Having managed several Unix teams, I have always been enamored of their culture… and “community” as it were. And there’s been an interesting uproar in the Linux community these past few months over “systemd” technology. Systemd is system initialization framework that promises to speed up boot times and better handle race conditions. The existing System V and BSD Init process is a myriad of text files and stems for the Unix world which contribute to a longer bootup time. While longer startup aren’t too much of an issues for servers, it is inconvenient for desktops and embedded Linux installations. RedHat has developed systemd binary code to improve boot times but is now also taking over other features much like svchost.exe does in Windows.
Unix stalwarts are calling it “your new God“.
systemd is the all knowing, all controlling meta-deity
that sees all and supervises all.

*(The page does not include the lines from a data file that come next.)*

(** A key that is an array index leaves the other keys where they are. *)
Lemma keys_define_index (k : string) (v : JS.value) (o : list (string * JS.value)) :
  isArrayIndex k = true ->
  filter (fun k => negb (isArrayIndex k)) (JS.keys (JS.defineProperty k v o))
  = filter (fun k => negb (isArrayIndex k)) (JS.keys o).
Proof.
  intros Hk. induction o as [|[k' v'] o IH];
    cbn [JS.defineProperty JS.keys map fst filter].
  - now rewrite Hk.
  - destruct (String.eqb k k'); [reflexivity|].
    destruct (JS.precedes k k'); cbn [map fst filter].
    + now rewrite Hk.
    + fold (JS.keys (JS.defineProperty k v o)). fold (JS.keys o).
      now rewrite IH.
Qed.

Lemma arrayIndex_toString (k : string) (n : N) :
  JS.arrayIndex k = Some n -> k = NilEmpty.string_of_uint (N.to_uint n).
Proof.
  unfold JS.arrayIndex. destruct (NilEmpty.uint_of_string k) as [d|]; [|discriminate].
  destruct (String.eqb_spec (NilEmpty.string_of_uint (N.to_uint (N.of_uint d))) k)
    as [E|]; [|discriminate].
  destruct (N.of_uint d <? 4294967295)%N; [|discriminate].
  intros [= <-]. now symmetry.
Qed.

Lemma precedes_trans_insert (k k1 k' : string) :
  JS.precedes k k1 = true -> JS.precedes k' k1 = false ->
  JS.precedes k' k = false.
Proof.
  unfold JS.precedes.
  destruct (JS.arrayIndex k) as [i|]; [|discriminate].
  destruct (JS.arrayIndex k') as [j'|]; [|reflexivity].
  destruct (JS.arrayIndex k1) as [j|]; [|discriminate].
  rewrite !N.ltb_lt, !N.ltb_ge. lia.
Qed.

Lemma precedes_asym (k k1 : string) :
  JS.precedes k k1 = true -> JS.precedes k1 k = false.
Proof.
  unfold JS.precedes.
  destruct (JS.arrayIndex k) as [i|]; [|discriminate].
  destruct (JS.arrayIndex k1) as [j|]; [|reflexivity].
  rewrite !N.ltb_lt, !N.ltb_ge. lia.
Qed.

Lemma enumerated_define (k : string) (v : JS.value) (o : list (string * JS.value)) :
  enumerated (JS.keys o) -> enumerated (JS.keys (JS.defineProperty k v o)).
Proof.
  unfold enumerated.
  induction o as [|[k1 v1] o IH]; cbn [JS.defineProperty JS.keys map fst].
  - intros _. split; repeat constructor. intros [].
  - fold (JS.keys o). intros [Hs Hn].
    inversion Hs as [|? ? Hs' Hall]; subst. inversion Hn as [|? ? Hnin Hn']; subst.
    destruct (String.eqb_spec k k1) as [<-|Hne]; [now split|].
    destruct (JS.precedes k k1) eqn:Hp; cbn [map fst]; fold (JS.keys o).
    + split.
      * constructor; [assumption|].
        constructor; [now apply precedes_asym|].
        rewrite Forall_forall in Hall |- *. intros k' Hk'.
        eapply precedes_trans_insert; eauto.
      * constructor; [|assumption].
        intros [E|Hin]; [congruence|].
        rewrite Forall_forall in Hall. specialize (Hall _ Hin). congruence.
    + fold (JS.keys (JS.defineProperty k v o)).
      destruct (IH (conj Hs' Hn')) as [IHs IHn]. split.
      * constructor; [assumption|].
        rewrite Forall_forall in Hall |- *. intros k' Hk'.
        apply keys_define_in in Hk'. destruct Hk' as [->|Hk']; auto.
      * constructor; [|assumption].
        rewrite keys_define_in. intros [E|Hin]; congruence.
Qed.

(** In enumeration order the array indices come first. *)
Lemma enumerated_indices_first (ks : list string) :
  enumerated ks ->
  ks = filter isArrayIndex ks ++ filter (fun k => negb (isArrayIndex k)) ks.
Proof.
  intros [Hs _]. induction Hs as [|k ks Hs IH Hall]; [reflexivity|].
  cbn [filter]. destruct (isArrayIndex k) eqn:Hk; cbn [negb app].
  - now rewrite <- IH.
  - assert (Hnone : forall k', In k' ks -> isArrayIndex k' = false).
    { rewrite Forall_forall in Hall. intros k' Hin. specialize (Hall _ Hin).
      unfold JS.precedes, isArrayIndex in *.
      destruct (JS.arrayIndex k'); [|reflexivity].
      now destruct (JS.arrayIndex k). }
    clear IH Hall Hs.
    assert (E1 : filter isArrayIndex ks = []).
    { induction ks as [|x ks IHk]; [reflexivity|]. cbn [filter].
      rewrite (Hnone x) by now left. apply IHk. intros; apply Hnone; now right. }
    assert (E2 : filter (fun k => negb (isArrayIndex k)) ks = ks).
    { induction ks as [|x ks IHk]; [reflexivity|]. cbn [filter].
      rewrite (Hnone x) by now left. cbn [negb]. f_equal.
      - apply IHk. intros; apply Hnone; now right.
        cbn [filter] in E1. rewrite (Hnone x) in E1 by now left. exact E1. }
    now rewrite E1, E2.
Qed.

(** In enumeration order the array indices ascend. *)
Lemma enumerated_indices_ascend (ks : list string) :
  enumerated ks ->
  Sorted.StronglySorted (fun k k' => JS.precedes k k' = true)
    (filter isArrayIndex ks).
Proof.
  intros [Hs Hn]. induction Hs as [|k ks Hs IH Hall]; [constructor|].
  inversion Hn as [|? ? Hnin Hn']; subst.
  cbn [filter]. destruct (isArrayIndex k) eqn:Hk; [|auto].
  constructor; [auto|].
  rewrite Forall_forall in Hall |- *. intros k' Hin.
  apply filter_In in Hin. destruct Hin as [Hin Hk'].
  specialize (Hall _ Hin).
  assert (Hne : k <> k') by congruence.
  unfold JS.precedes, isArrayIndex in *.
  destruct (JS.arrayIndex k) as [i|] eqn:Ei; [|discriminate].
  destruct (JS.arrayIndex k') as [j|] eqn:Ej; [|discriminate].
  apply N.ltb_ge in Hall. apply N.ltb_lt.
  assert (i <> j).
  { intros ->. apply arrayIndex_toString in Ei, Ej. congruence. }
  lia.
Qed.

Lemma filter_snoc (A : Type) (p : A -> bool) (l : list A) (x : A) :
  filter p (l ++ [x]) = filter p l ++ (if p x then [x] else []).
Proof. rewrite filter_app. reflexivity. Qed.

Lemma firstOccurrences_snoc (l : list string) (x : string) :
  firstOccurrences (l ++ [x])
  = if existsb (String.eqb x) l then firstOccurrences l
    else firstOccurrences l ++ [x].
Proof.
  induction l as [|y l IH]; [reflexivity|].
  cbn [app firstOccurrences existsb]. rewrite IH.
  destruct (String.eqb_spec x y) as [->|Hne]; cbn [orb].
  - destruct (existsb (String.eqb y) l); [reflexivity|].
    rewrite filter_snoc, String.eqb_refl. cbn [negb]. now rewrite List.app_nil_r.
  - destruct (existsb (String.eqb x) l); [reflexivity|].
    rewrite filter_snoc. apply String.eqb_neq in Hne. rewrite Hne. reflexivity.
Qed.

Lemma existsb_eqb_in (x : string) (l : list string) :
  existsb (String.eqb x) l = true <-> In x l.
Proof.
  rewrite existsb_exists. split.
  - intros (y & Hin & E). apply String.eqb_eq in E. now subst.
  - intros H. exists x. split; [assumption|apply String.eqb_refl].
Qed.

Lemma existsb_eqb_ext (x : string) (l l' : list string) :
  (In x l <-> In x l') ->
  existsb (String.eqb x) l = existsb (String.eqb x) l'.
Proof.
  intros H. apply eq_true_iff_eq. now rewrite !existsb_eqb_in.
Qed.

End Objects.
(* ================================================================= *)
(** ** The projection *)

Section Projection.

Lemma generateSchema_fold (fs : list SchemaField) :
  generateSchema fs = JS.VObject (fold_left schemaStep fs []).
Proof. reflexivity. Qed.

It’s the new One Master Process that
aspires to control everything it can – and it’s already doing a lot.
It’s what init would look like if it were a transformer on steroids.

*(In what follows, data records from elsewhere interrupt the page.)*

(** X11: when the output already exists, a pass over the observation, whatever
    its outcome, keeps the set of detectors that have a buffer and the
    length of every buffer, and leaves untouched the buffer of every
    detector that is not active or whose weights are zero for all keys. *)
Theorem inactive_buffers_untouched (self : SimNoise)
    (detectors : option (list string)) (ob ob' : Observation)
    (calls calls' : list SynthCall) (r : outcome unit)
    (bufs : gmap string (list Q)) :
  exec_observation self detectors (ob, calls) = ((ob', calls'), r) ->
  ob_detdata ob !! out self = Some bufs ->
  (forall d, length <$> out_buffer self ob' d = length <$> bufs !! d) /\
  (forall d, d ∉ select_local_detectors ob detectors ->
             out_buffer self ob' d = bufs !! d) /\
  (forall d nse,
      ob_noise ob !! noise_model self = Some nse ->
      Forall (fun key => Qeq_bool (nse_weight nse d key) 0 = true) (nse_keys nse) ->
      out_buffer self ob' d = bufs !! d).
Proof.
  intros Hrun Hb.
  destruct (exec_observation_frame _ _ _ _ _ _ _ Hrun) as (_ & Hout & _).
  destruct (Hout bufs Hb) as (Hshape & Hsame).
  assert (forall d, out_buffer self ob d = bufs !! d) as Hbuf
    by (intros d; unfold out_buffer; rewrite Hb; reflexivity).
  split; [|split].
  - intros d. rewrite <- Hbuf. apply Hshape.
  - intros d Hd. rewrite <- Hbuf. apply Hsame. left. exact Hd.
  - intros d nse Hnse Hzero. rewrite <- Hbuf. apply Hsame. right.
    intros nse' Hnse'. rewrite Hnse in Hnse'. injection Hnse' as <-. exact Hzero.
Qed.

(** X12: with active detectors, a noise model and a single rank in the sample
    direction, a missing timestamp array raises [KeyError] only after the
    output has been created: the observation is left with zeroed buffers
    for its local detectors and no synthesis has been called. *)
Theorem missing_times_after_output (self : SimNoise)
    (detectors : option (list string)) (ob : Observation)
    (calls : list SynthCall) (nse : NoiseModel) :
  select_local_detectors ob detectors <> [] ->
  ob_noise ob !! noise_model self = Some nse ->
  ob_comm_row_size ob = 1 ->
  ob_shared ob !! times self = None ->
  exec_observation self detectors (ob, calls)
    = ((ensure_output self ob, calls), Raise (KeyError (times self))) /\
  (ob_detdata ob !! out self = None ->
   forall d, d ∈ ob_local_detectors ob ->
     out_buffer self (ensure_output self ob) d
     = Some (np_zeros (ob_n_local_samples ob) 0%Q)).
Proof.
  intros Hdets Hnse Hrow Ht. split.
  - unfold exec_observation.
    destruct (select_local_detectors ob detectors); [congruence|].
    cbn [length Nat.eqb]. rewrite Hnse, Hrow. cbn [Z.eqb Pos.eqb negb].
    assert (ob_shared (ensure_output self ob) = ob_shared ob) as ->
      by (destruct (ensure_output_frame self ob) as [-> _]; reflexivity).
    rewrite Ht. reflexivity.
  - intros Hnone d Hd. unfold ensure_output. rewrite Hnone.
    apply detdata_create_buffer. exact Hd.
Qed.

End OperatorTheorems.

Lemma exec_writes_only_output_witness :
  Forall2 (only_output_changed sample_operator)
    [sample_observation; sample_split_observation]
    (fst (fst (_exec sample_operator [sample_observation; sample_split_observation]
                 None []))).
Proof.
  destruct (_exec sample_operator [sample_observation; sample_split_observation]
              None []) as [[obs' calls'] r] eqn:E.
  exact (proj1 (exec_writes_only_output _ _ _ _ _ _ _ E)).
Defined.

Lemma synthesis_calls_of_observation_witness :
  exists c1 c2 rest,
    snd (fst (exec_observation sample_operator None (sample_mixed_observation, [])))
      = c1 :: c2 :: rest /\
    sc_realization c1 = 0 /\ sc_component c1 = 0 /\ sc_oversample c1 = 2 /\
    sc_telescope c1 = 1 /\ sc_obsindx c1 = 7 /\ sc_samples c1 = 3 /\
    sc_firstsamp c1 = 4 + 10 /\
    (rng_key1 (sc_realization c1) (sc_telescope c1) (sc_component c1),
     rng_key2 (sc_obsindx c1) (sc_detindx c1))
    <> (rng_key1 (sc_realization c2) (sc_telescope c2) (sc_component c2),
        rng_key2 (sc_obsindx c2) (sc_detindx c2)).
Proof.
  assert (exists c1 c2 c3,
             snd (fst (exec_observation sample_operator None
                         (sample_mixed_observation, []))) = [c1; c2; c3]
             /\ sc_detindx c1 = 5 /\ sc_detindx c2 = 6)
    as (c1 & c2 & c3 & Hcalls & Hd1 & Hd2).
  { eexists _, _, _. split; [vm_compute; reflexivity|]. split; reflexivity. }
  destruct (exec_observation sample_operator None (sample_mixed_observation, []))
    as [[ob' calls'] r] eqn:E.
  destruct (synthesis_calls_of_observation _ _ _ _ _ _ _ E)
    as (extra & Hextra & Hfields & Hkeys).
  cbn [fst snd] in Hcalls. cbn [app] in Hextra. subst calls' extra.
  exists c1, c2, [c3]. split; [reflexivity|].
  destruct (Hfields c1) as (H1 & H2 & H3 & H4 & H5 & H6 & H7); [left|].
  repeat (split; [assumption|]).
  apply Hkeys.
  - left.
  - right. left.
  - rewrite Hd1, Hd2. discriminate.
Defined.

Lemma inactive_buffers_untouched_witness :
  out_buffer sample_operator
    (fst (fst (exec_observation sample_operator (Some ["d1"])
                 (sample_written_observation, []))))
    "d2"
  = Some [2%Q; 2%Q; 2%Q].
Proof.
  destruct (exec_observation sample_operator (Some ["d1"])
              (sample_written_observation, [])) as [[ob' calls'] r] eqn:E.
  destruct (inactive_buffers_untouched sample_operator (Some ["d1"])
              sample_written_observation ob' [] calls' r
              {["d1" := [1%Q; 1%Q; 1%Q]; "d2" := [2%Q; 2%Q; 2%Q]]} E)
    as (_ & Hsame & _); [vm_compute; reflexivity|].
  cbn [fst]. rewrite Hsame; [vm_compute; reflexivity|].
  intros Hin. vm_compute in Hin.
  apply elem_of_cons in Hin. destruct Hin as [Hin|Hin]; [discriminate|inversion Hin].
Defined.

Lemma missing_times_after_output_witness :
  exec_observation sample_operator None (sample_untimed_observation, [])
  = ((ensure_output sample_operator sample_untimed_observation, []),
     Raise (KeyError "times")).
Proof.
  apply (missing_times_after_output sample_operator None
           sample_untimed_observation [] sample_noise).
  - discriminate.
  - vm_compute. reflexivity.
  - reflexivity.
  - vm_compute. reflexivity.
Defined.

Section KeyLoop.
Context `{Numerics} `{Libtoast}.

Lemma exec_keys_app (self : SimNoise) (nse : NoiseModel) (rate : Q)
    (global_offset : Z) (dets : list string) (keys1 keys2 : list string) :
  forall st,
    exec_keys self nse rate global_offset dets (keys1 ++ keys2) st
    = match exec_keys self nse rate global_offset dets keys1 st with
      | (st', Ok _) => exec_keys self nse rate global_offset dets keys2 st'
      | (st', r) => (st', r)
      end.
Proof.
  induction keys1 as [|key keys1 IH]; intros st; cbn [app exec_keys].
  - reflexivity.
  - destruct (exec_key self nse rate global_offset dets key st) as [st1 [[]|e|]];
      [apply IH | reflexivity | reflexivity].
Qed.

(** X13: when the synthesis of a key raises, the loop stops with that exception:
    the failed call is recorded, the contributions of the keys before it
    stay in the buffers, and the keys after it are not processed. *)
Theorem synthesis_failure_keeps_earlier_keys (self : SimNoise) (nse : NoiseModel)
    (rate : Q) (global_offset : Z) (dets : list string)
    (before after : list string) (key : string)
    (ob ob1 : Observation) (calls calls1 : list SynthCall) (e : exn) :
  exec_keys self nse rate global_offset dets before (ob, calls)
    = ((ob1, calls1), Ok tt) ->
  Qeq_bool (key_weight nse dets key) 0 = false ->
  sim_noise_timestream_compiled (key_call self ob1 nse rate global_offset key)
    = Raise e ->
  exec_keys self nse rate global_offset dets (before ++ key :: after) (ob, calls)
    = ((ob1, calls1 ++ [key_call self ob1 nse rate global_offset key]), Raise e).
Proof.
  intros Hbefore Hz Hfail. rewrite exec_keys_app, Hbefore.
  cbn [exec_keys]. unfold exec_key. rewrite Hz.
  unfold sim_noise_timestream. rewrite Hfail, bind_Raise. reflexivity.
Qed.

It’s complicated, multi-faceted, opaque, and supremely powerful.
The Unix crowd feels systemd is an anathema to some of the major tenets of Unix namely that *Nix has many small tools that do one job perfectly rather than single large tools that perform many jobs in a mediocre fashion. The newer Linux crowd, led by Red Hat, is less beholden to the Unix tradition.
Much of the conflict is playing out online in the Linux Kernel Mailing List (https://lkml.org/) where big egos trade brutal barbs. The fight has been personified by the bloody war of words between Linux creator Linus Torvalds and the primary systemd developer, Kay Seviers. InfoWorld’s Paul Venezia refers to systemd as “Harbinger of the Linux apocalypse“.
My goto source for everything Unix/Linux says he perfers the SysV Init over systemd because its basically a bunch of text files that are easy to tweak and see how it is working. He said systemd is more robust for people who don’t know how to script. LKML contributors characterize those folks a little more descriptively (“Those who think Linux should cater to idiots and droolers should go back to their Macs and Windoze boxes”). Regardless, my source says that in reality,”I don’t think it will affect anything an average end-user and/or normal SA would notice”.